While woke culture is truly destructive, it is simply one of the symptoms of the end or terminal stage our “modern” human society is in before we seemingly inevitably self-destruct.

What we can observe today — especially in Western societies — is the dead-end and total collapse of our inherently self-serving, self-justifying, egocentric, and individualistic human development.

While the human ego — with its insatiable desire for selfish fulfillment and self-justification and the irrepressible need for more — has driven humanity to an incredible cultural, social, and technological development, this ego also made us exist and behave like cancer towards each other and towards nature.

Our aimless and recklessly excessively overconsuming lifestyle or ruthless competition to survive and succeed at each other’s expense is now destroying human civilization and the natural environment that provides our life and resources.

Woke culture is just another symptom of a certain group of people trying to justify themselves at the expense of others, trying to take “deserved” revenge for actual or perceived crimes against them.

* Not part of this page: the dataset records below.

(* ===== verification/Balloc.v ===== *)
(** * Block allocator (balloc.c)

    Per-CPU lists of free block ranges and the shared list.  Each operation
    takes the super-block information and returns the code's result with the
    new state; [None] is an invalid memory access (a null or dangling pointer,
    an index out of bounds, a division by zero), which the theorems exclude.

    The functions on one list ([free_in_list], [nova_alloc_blocks_in_free_list])
    take the slab heap and the list; the functions of the file system select the
    list and write it back. *)

From S2P Require Import Prelude Layout RangeTree State.

(** ** Freeing *)

(** [prev && block_low == prev->range_high + 1] *)
Definition joins_prev (h : node_heap) (prev : option ptr) (block_low : Z) : option bool :=
  match prev with
  | None => Some false
  | Some p => rp ← h !! p; Some (block_low =? u64 (range_high rp + 1))
  end.

(** [next && block_high + 1 == next->range_low] *)
Definition joins_next (h : node_heap) (next : option ptr) (block_high : Z) : option bool :=
  match next with
  | None => Some false
  | Some n => rn ← h !! n; Some (u64 (block_high + 1) =? range_low rn)
  end.

(** The label [block_found]: the counters after a successful free. *)
Definition free_account (fl : free_list) (nblocks log_page : Z) : free_list :=
  let fl := with_num_free_blocks (u64 (num_free_blocks fl + nblocks)) fl in
  if negb (log_page =? 0) then
    with_freed_log_pages (u64 (freed_log_pages fl + nblocks))
      (with_free_log_count (u64 (free_log_count fl + 1)) fl)
  else
    with_freed_data_pages (u64 (freed_data_pages fl + nblocks))
      (with_free_data_count (u64 (free_data_count fl + 1)) fl).

(** [if (!prev) free_list->first_node = curr_node] *)
Definition first_if_none (prev : option ptr) (curr_node : ptr) (fl : free_list) : free_list :=
  match prev with
  | None => with_first_node (Some curr_node) fl
  | Some _ => fl
  end.

Section operations.
Context `{RbTree}.

(** The cursor moves off a node that is about to be merged away. *)
Definition cursor_off (fl : free_list) (next : ptr) : free_list :=
  if decide (p_node fl = Some next) then
    match rb_next (block_free_tree fl) next with
    | Some p_next => with_p_node (Some p_next) fl
    | None => with_p_node (first_node fl) fl
    end
  else fl.

(** The part of [nova_free_blocks] under the list's lock.  [curr_node] is the
    pre-allocated node; it is released again unless it entered the tree. *)
Definition free_in_list (h : node_heap) (fl : free_list) (curr_node : ptr)
    (block_low block_high nblocks log_page : Z) : option (Z * node_heap * free_list) :=
  let tree := block_free_tree fl in
  slot ← nova_find_free_slot h tree block_low block_high;
  let '(ret, (prev, next)) := (slot : Z * (option ptr * option ptr)) in
  if negb (ret =? 0) then Some (ret, nova_free_range_node curr_node h, fl)
  else
    jp ← joins_prev h prev block_low;
    jn ← joins_next h next block_high;
    match prev, next, jp, jn with
    | Some p, Some n, true, true =>
      (* fits the hole *)
      rn ← h !! n;
      let fl := cursor_off fl n in
      let fl := with_num_blocknode (u64 (num_blocknode fl - 1))
                  (with_block_free_tree (rb_erase n tree) fl) in
      let h := set_range_high p (range_high rn) h in
      let h := nova_free_range_node n h in
      Some (0, nova_free_range_node curr_node h, free_account fl nblocks log_page)
    | Some p, _, true, _ =>
      (* aligns left *)
      rp ← h !! p;
      let h := set_range_high p (u64 (range_high rp + nblocks)) h in
      Some (0, nova_free_range_node curr_node h, free_account fl nblocks log_page)
    | _, Some n, _, true =>
      (* aligns right *)
      rn ← h !! n;
      let h := set_range_low n (u64 (range_low rn - nblocks)) h in
      Some (0, nova_free_range_node curr_node h, free_account fl nblocks log_page)
    | _, _, _, _ =>
      (* aligns somewhere in the middle *)
      let h := <[curr_node := RangeNode block_low block_high]> h in
      ins ← nova_insert_blocktree h tree curr_node;
      let '(ret, tree') := (ins : Z * rb_tree) in
      if negb (ret =? 0) then Some (ret, nova_free_range_node curr_node h, fl)
      else
        let fl := with_block_free_tree tree' fl in
        let fl := first_if_none prev curr_node fl in
        let fl := with_num_blocknode (u64 (num_blocknode fl + 1)) fl in
        Some (0, h, free_account fl nblocks log_page)
    end.

(** What the slab leaves in a new object. *)
Context (slab_garbage : nova_range_node).

Definition nova_free_blocks (sbi : nova_sb_info) (blocknr num btype log_page : Z) :
    option (Z * nova_sb_info) :=
  if num <=? 0 then Some (- EINVAL, sbi)
  else if per_list_blocks sbi =? 0 then None
  else
    let cpuid := i32 (blocknr / per_list_blocks sbi) in
    let cpuid := if cpus sbi <=? cpuid then SHARED_CPU else cpuid in
    match nova_alloc_range_node (range_nodes sbi) slab_garbage with
    | None => Some (- ENOMEM, sbi)
    | Some (curr_node, h) =>
      fl ← nova_get_free_list sbi cpuid;
      let nblocks := u64 (nova_get_numblocks btype * num) in
      let block_low := blocknr in
      let block_high := u64 (blocknr + nblocks - 1) in
      res ← free_in_list h fl curr_node block_low block_high nblocks log_page;
      let '(ret, h, fl) := (res : Z * node_heap * free_list) in
      Some (ret, with_range_nodes h (put_free_list sbi cpuid fl))
    end.

(** [pi] is the address of the owning inode, read for its block type. *)
Definition nova_free_data_blocks (sbi : nova_sb_info) (pi blocknr num : Z) :
    option (Z * nova_sb_info) :=
  if blocknr =? 0 then Some (- EINVAL, sbi)
  else nova_free_blocks sbi blocknr num (Pi.i_blk_type (nvm sbi) pi) 0.

Definition nova_free_log_blocks (sbi : nova_sb_info) (pi blocknr num : Z) :
    option (Z * nova_sb_info) :=
  if blocknr =? 0 then Some (- EINVAL, sbi)
  else nova_free_blocks sbi blocknr num (Pi.i_blk_type (nvm sbi) pi) 1.

(** ** Allocating *)

(** The search from the cursor [temp] along the successors.  Found: the count
    and the first block; [fuel] bounds the steps by the number of nodes. *)
Fixpoint alloc_loop (fuel : nat) (h : node_heap) (fl : free_list) (btype nblocks : Z)
    (temp : option ptr) : option (option (Z * Z) * node_heap * free_list) :=
  match temp, fuel with
  | None, _ => Some (None, h, fl)
  | Some _, O => None
  | Some curr, S fuel =>
    rc ← h !! curr;
    let curr_blocks := u64 (range_high rc - range_low rc + 1) in
    if curr_blocks <=? nblocks then
      if (0 <? btype) && (curr_blocks <? nblocks) then
        (* superpage allocation must succeed *)
        alloc_loop fuel h fl btype nblocks (rb_next (block_free_tree fl) curr)
      else
        (* allocate the whole blocknode *)
        let next_node := rb_next (block_free_tree fl) curr in
        let fl :=
          if decide (first_node fl = Some curr) then
            with_p_node next_node (with_first_node next_node fl)
          else
            match next_node with
            | Some n => with_p_node (Some n) fl
            | None => with_p_node (first_node fl) fl
            end in
        let fl := with_block_free_tree (rb_erase curr (block_free_tree fl)) fl in
        let fl := with_num_blocknode (u64 (num_blocknode fl - 1)) fl in
        Some (Some (curr_blocks, range_low rc), nova_free_range_node curr h, fl)
    else
      (* allocate partial blocknode *)
      let h := set_range_low curr (u64 (range_low rc + nblocks)) h in
      Some (Some (nblocks, range_low rc), h, with_p_node (Some curr) fl)
  end.

(** Returns the number of blocks taken, or -ENOSPC as an [unsigned long], and
    [*new_blocknr], which stays 0 when nothing is found. *)
Definition nova_alloc_blocks_in_free_list (h : node_heap) (fl : free_list)
    (btype nblocks : Z) : option (Z * Z * node_heap * free_list) :=
  res ← alloc_loop (length (inorder (block_free_tree fl))) h fl btype nblocks (p_node fl);
  let '(found, h, fl) := (res : option (Z * Z) * node_heap * free_list) in
  Some (match found with
        | Some (n, new_blocknr) =>
          (n, new_blocknr, h, with_num_free_blocks (u64 (num_free_blocks fl - n)) fl)
        | None => (u64 (- ENOSPC), 0, h, fl)
        end).

(** The loop of [nova_get_candidate_free_list]: CPUs [i], [i+1], ... *)
Fixpoint candidate_loop (sbi : nova_sb_info) (n : nat) (i cpuid best : Z) : option Z :=
  match n with
  | O => Some cpuid
  | S n =>
    fl ← nova_get_free_list sbi i;
    if u64 best <? num_free_blocks fl
    then candidate_loop sbi n (i + 1) i (i32 (num_free_blocks fl))
    else candidate_loop sbi n (i + 1) cpuid best
  end.

Definition nova_get_candidate_free_list (sbi : nova_sb_info) : option Z :=
  candidate_loop sbi (Z.to_nat (cpus sbi)) 0 0 0.

Inductive alloc_type := LOG | DATA.

Definition alloc_account (fl : free_list) (atype : alloc_type) (ret_blocks : Z) : free_list :=
  match atype with
  | LOG => with_alloc_log_pages (u64 (alloc_log_pages fl + ret_blocks))
             (with_alloc_log_count (u64 (alloc_log_count fl + 1)) fl)
  | DATA => with_alloc_data_pages (u64 (alloc_data_pages fl + ret_blocks))
              (with_alloc_data_count (u64 (alloc_data_count fl + 1)) fl)
  end.

(** Allocation from the list of one CPU, once the list is known to have enough
    free blocks; the result is the code's return value with [*blocknr]. *)
Definition take_blocks (sbi : nova_sb_info) (cpuid : Z) (fl : free_list)
    (nblocks btype zero : Z) (atype : alloc_type) (blocknr : Z) :
    option (Z * Z * nova_sb_info) :=
  res ← nova_alloc_blocks_in_free_list (range_nodes sbi) fl btype nblocks;
  let '(ret_blocks, new_blocknr, h, fl) := (res : Z * Z * node_heap * free_list) in
  let fl := alloc_account fl atype ret_blocks in
  let sbi := with_range_nodes h (put_free_list sbi cpuid fl) in
  if (ret_blocks <=? 0) || (new_blocknr =? 0) then Some (- ENOSPC, blocknr, sbi)
  else
    let sbi :=
      if negb (zero =? 0) then
        let bp := nova_get_block (virt_addr sbi) (nova_get_block_off new_blocknr) in
        with_nvm (memset0 (nvm sbi) bp (u32 (PAGE_SIZE * ret_blocks))) sbi
      else sbi in
    Some (i32 (ret_blocks / nova_get_numblocks btype), new_blocknr, sbi).

(** The [retry] loop: [retries] more lists may be tried. *)
Fixpoint new_blocks_retry (retries : nat) (sbi : nova_sb_info) (cpuid nblocks btype zero : Z)
    (atype : alloc_type) (blocknr : Z) : option (Z * Z * nova_sb_info) :=
  fl ← nova_get_free_list sbi cpuid;
  if (num_free_blocks fl <? nblocks) || bool_decide (first_node fl = None)
     || bool_decide (p_node fl = None) then
    if nblocks <=? num_free_blocks fl then
      let first := rb_first (block_free_tree fl) in
      let fl := with_p_node first (with_first_node first fl) in
      take_blocks sbi cpuid fl nblocks btype zero atype blocknr
    else
      match retries with
      | O => Some (- ENOSPC, blocknr, sbi)
      | S retries =>
        cpuid ← nova_get_candidate_free_list sbi;
        new_blocks_retry retries sbi cpuid nblocks btype zero atype blocknr
      end
  else take_blocks sbi cpuid fl nblocks btype zero atype blocknr.

(** [nova_new_blocks]: [cpu] is [smp_processor_id()], [blocknr] the old value of
    [*blocknr]. *)
Definition nova_new_blocks (sbi : nova_sb_info) (cpu blocknr num btype zero : Z)
    (atype : alloc_type) : option (Z * Z * nova_sb_info) :=
  let nblocks := u64 (num * nova_get_numblocks btype) in
  if nblocks =? 0 then Some (- EINVAL, blocknr, sbi)
  else new_blocks_retry 3 sbi cpu nblocks btype zero atype blocknr.

Definition nova_new_data_blocks (sbi : nova_sb_info) (cpu pi blocknr num zero : Z) :
    option (Z * Z * nova_sb_info) :=
  nova_new_blocks sbi cpu blocknr num (Pi.i_blk_type (nvm sbi) pi) zero DATA.

Definition nova_new_log_blocks (sbi : nova_sb_info) (cpu pi blocknr num zero : Z) :
    option (Z * Z * nova_sb_info) :=
  nova_new_blocks sbi cpu blocknr num (Pi.i_blk_type (nvm sbi) pi) zero LOG.

(** ** Initialisation and accounting *)

(** [nova_alloc_block_free_lists]; the array pointer is NULL when [kzalloc] fails. *)
Definition nova_alloc_block_free_lists (sbi : nova_sb_info) (kzalloc_ok : bool) :
    Z * nova_sb_info :=
  if kzalloc_ok
  then (0, with_free_lists (replicate (Z.to_nat (cpus sbi)) empty_free_list) sbi)
  else (- ENOMEM, with_free_lists [] sbi).

Definition nova_delete_free_lists (sbi : nova_sb_info) : nova_sb_info :=
  with_free_lists [] sbi.

(** One turn of the loop of [nova_init_blockmap]; [inl] is the early return. *)
Definition init_one_list (sbi : nova_sb_info) (i recovery : Z) :
    option (nova_sb_info + nova_sb_info) :=
  fl ← nova_get_free_list sbi i;
  let per := per_list_blocks sbi in
  let start := u64 (per * i) in
  let fl := with_block_start start fl in
  let fl := with_block_end (u64 (start + per - 1)) fl in
  if recovery =? 0 then
    let fl := with_num_free_blocks per fl in
    let fl :=
      if i =? 0 then
        with_num_free_blocks (u64 (num_free_blocks fl - reserved_blocks sbi))
          (with_block_start (u64 (block_start fl + reserved_blocks sbi)) fl)
      else fl in
    match nova_alloc_range_node (range_nodes sbi) slab_garbage with
    | None => None (* NOVA_ASSERT only warns; the next store faults *)
    | Some (blknode, h) =>
      let h := <[blknode := RangeNode (block_start fl) (block_end fl)]> h in
      ins ← nova_insert_blocktree h (block_free_tree fl) blknode;
      let '(ret, tree) := (ins : Z * rb_tree) in
      if negb (ret =? 0) then
        Some (inl (with_range_nodes (nova_free_range_node blknode h) (put_free_list sbi i fl)))
      else
        let fl := with_block_free_tree tree fl in
        let fl := with_p_node (Some blknode) (with_num_blocknode 1
                    (with_first_node (Some blknode) fl)) in
        Some (inr (with_range_nodes h (put_free_list sbi i fl)))
    end
  else Some (inr (put_free_list sbi i fl)).

Fixpoint init_lists (n : nat) (i : Z) (sbi : nova_sb_info) (recovery : Z) :
    option (nova_sb_info + nova_sb_info) :=
  match n with
  | O => Some (inr sbi)
  | S n =>
    r ← init_one_list sbi i recovery;
    match r with
    | inl sbi => Some (inl sbi)
    | inr sbi => init_lists n (i + 1) sbi recovery
    end
  end.

Definition nova_init_blockmap (sbi : nova_sb_info) (recovery : Z) : option nova_sb_info :=
  if cpus sbi =? 0 then None
  else
    let sbi := with_per_list_blocks (num_blocks sbi / cpus sbi) sbi in
    r ← init_lists (Z.to_nat (cpus sbi)) 0 sbi recovery;
    match r with
    | inl sbi => Some sbi
    | inr sbi =>
      fl ← nova_get_free_list sbi (cpus sbi - 1);
      if u64 (block_end fl + 1) <? num_blocks sbi then
        Some (with_shared_free_list
                (with_block_end (u64 (num_blocks sbi - 1))
                  (with_block_start (u64 (block_end fl + 1)) (shared_free_list sbi))) sbi)
      else Some sbi
    end.

(** Sum over the CPU lists from [i] on. *)
Fixpoint count_loop (sbi : nova_sb_info) (n : nat) (i acc : Z) : option Z :=
  match n with
  | O => Some acc
  | S n =>
    fl ← nova_get_free_list sbi i;
    count_loop sbi n (i + 1) (u64 (acc + num_free_blocks fl))
  end.

Definition nova_count_free_blocks (sbi : nova_sb_info) : option Z :=
  acc ← count_loop sbi (Z.to_nat (cpus sbi)) 0 0;
  fl ← nova_get_free_list sbi SHARED_CPU;
  Some (u64 (acc + num_free_blocks fl)).
End operations.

Our seemingly unstoppable “death spiral” will not stop until we all willingly and humbly recognize and accept the single root cause for all historical and contemporary problems in humanity: our own inherently self-serving, self-justifying, subjective, and exploitative egos.

Only when we have already recognized and accepted this selfish ego as the single root cause, and we also develop an irrepressible need and craving to change and further develop ourselves — instead of blaming, correcting, punishing, censoring, and destroying others — only then will we have the chance to save ourselves and collectively safeguard and facilitate humanity’s collective survival.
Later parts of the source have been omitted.